(Saved data entries)

---*---

(* ===== verification/Errors.v ===== *)
(** * Errors of the client (src/cursor/mod.rs, src/cursor/replies.rs)

    The error enumerations keep the constructors of the source.  A message
    built with [format!] is kept as the list of its literal parts and
    arguments, so that no rendering has to be modelled. *)

From Stdlib Require Import ZArith Lia.
From S2P Require Import Prelude Bytes Blockstate IO Decimal.

Open Scope Z_scope.

(** [core::num::IntErrorKind], the kinds that [FromStr] gives. *)
Inductive IntErrorKind := IntEmpty | InvalidDigit | PosOverflow | NegOverflow.

Inductive BadReply :=
| Unicode (context : string)
| UnknownResponse (line : bytes)
| SepNotFound (sep : byte)
| InvalidHeader (m : list piece)
| UnexpectedHeader (line : bytes)
| UnexpectedEnd
| TooManyColumns (n : Z)
| TooFewColumns (n : nat)
| TooManyIncludedRows (included total : Z)
| TooManyRows (total : Z)
| InvalidBackslashEscape
| InvalidQuotedIdentifier
| ColumnIndexOutOfBounds (idx len : nat)
| ResultIdMismatch (expected actual : Z)
| ColumnCountMismatch (expected : nat) (actual : Z)
| RowCountMismatch (expected : Z) (actual : Z)
| RowOffsetMismatch (expected actual : Z)
| EmptyExportWindow (start requested : Z)
(** The parts of a formatted message: literal text, and arguments shown with
    [{}] or [{:?}]. *)
with piece :=
| Lit (s : string)
| Arg (s : bytes)
| Debug (s : bytes)
| Num (z : Z)
| OfInt (e : IntErrorKind)
| OfDecimal (e : InvalidDecimal)
| OfReply (e : BadReply).

Notation message_text := (list piece).

Record ServerError := MkServerError {
  sqlstate : option bytes;
  err_message : bytes;
  display : bytes
}.

Inductive CursorError :=
| Server (e : ServerError)
| Closed
| IO (e : io_error)
| Timeout
| Cancelled
| FramingErr (e : FramingError)
| BadReplyErr (e : BadReply)
| NoResultSet
| Conversion (expected_type : string) (m : message_text)
| Metadata (what : string)
| InvalidRange (start count total_rows : Z)
| FileTransfer (m : message_text)
| UploadComplete
| UploadRefused (refusal : CursorError) (server : bytes)
| PreparedResult
| ResultNotResident (rows_included total_rows : Z)
| Poisoned.

(** [ServerError::from_wire]: the first five characters are an SQLSTATE when
    they are alphanumeric and followed by an exclamation mark. *)
Definition from_wire (display : bytes) : ServerError :=
  let has_sqlstate :=
    (6 <=? length display)%nat &&
    bool_decide (nth_error display 5 = Some x21) &&
    forallb is_alnum (take 5 display) in
  if has_sqlstate then
    MkServerError (Some (take 5 display)) (drop 6 display) display
  else MkServerError None display display.

Definition with_context (context : bytes) (error : ServerError) : ServerError :=
  MkServerError (sqlstate error)
    (context ++ bs ": " ++ err_message error)
    (context ++ bs ": " ++ display error).

Definition conversion_error (expected : string) (m : message_text) : CursorError :=
  Conversion expected m.

(** [From<io::Error> for CursorError], through [IoError]. *)
Definition cursor_of_io (e : io_error) : CursorError := IO e.

(** Nothing of the text the server sent is lost or invented. *)
Lemma from_wire_text text :
  display (from_wire text) = text /\
  match sqlstate (from_wire text) with
  | Some code => length code = 5%nat /\ forallb is_alnum code = true /\
      text = code ++ [x21] ++ err_message (from_wire text)
  | None => err_message (from_wire text) = text
  end.
Proof.
  unfold from_wire. destruct (_ && _) eqn:E; [|done]. split; [done|].
  rewrite !andb_true_iff, Nat.leb_le in E. destruct E as [[Hl Hb%bool_decide_eq_true] Ha].
  simpl. split; [rewrite length_take; lia|]. split; [done|].
  destruct text as [|b0 [|b1 [|b2 [|b3 [|b4 [|b5 text]]]]]]; try done.
  by injection Hb as ->.
Qed.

---*---

* _Exercise description_
Where in the records does the string "arguments" appear? Copy every line that has it.

* _Response to this task_
    arguments, so that no rendering has to be modelled. *)
(** The parts of a formatted message: literal text, and arguments shown with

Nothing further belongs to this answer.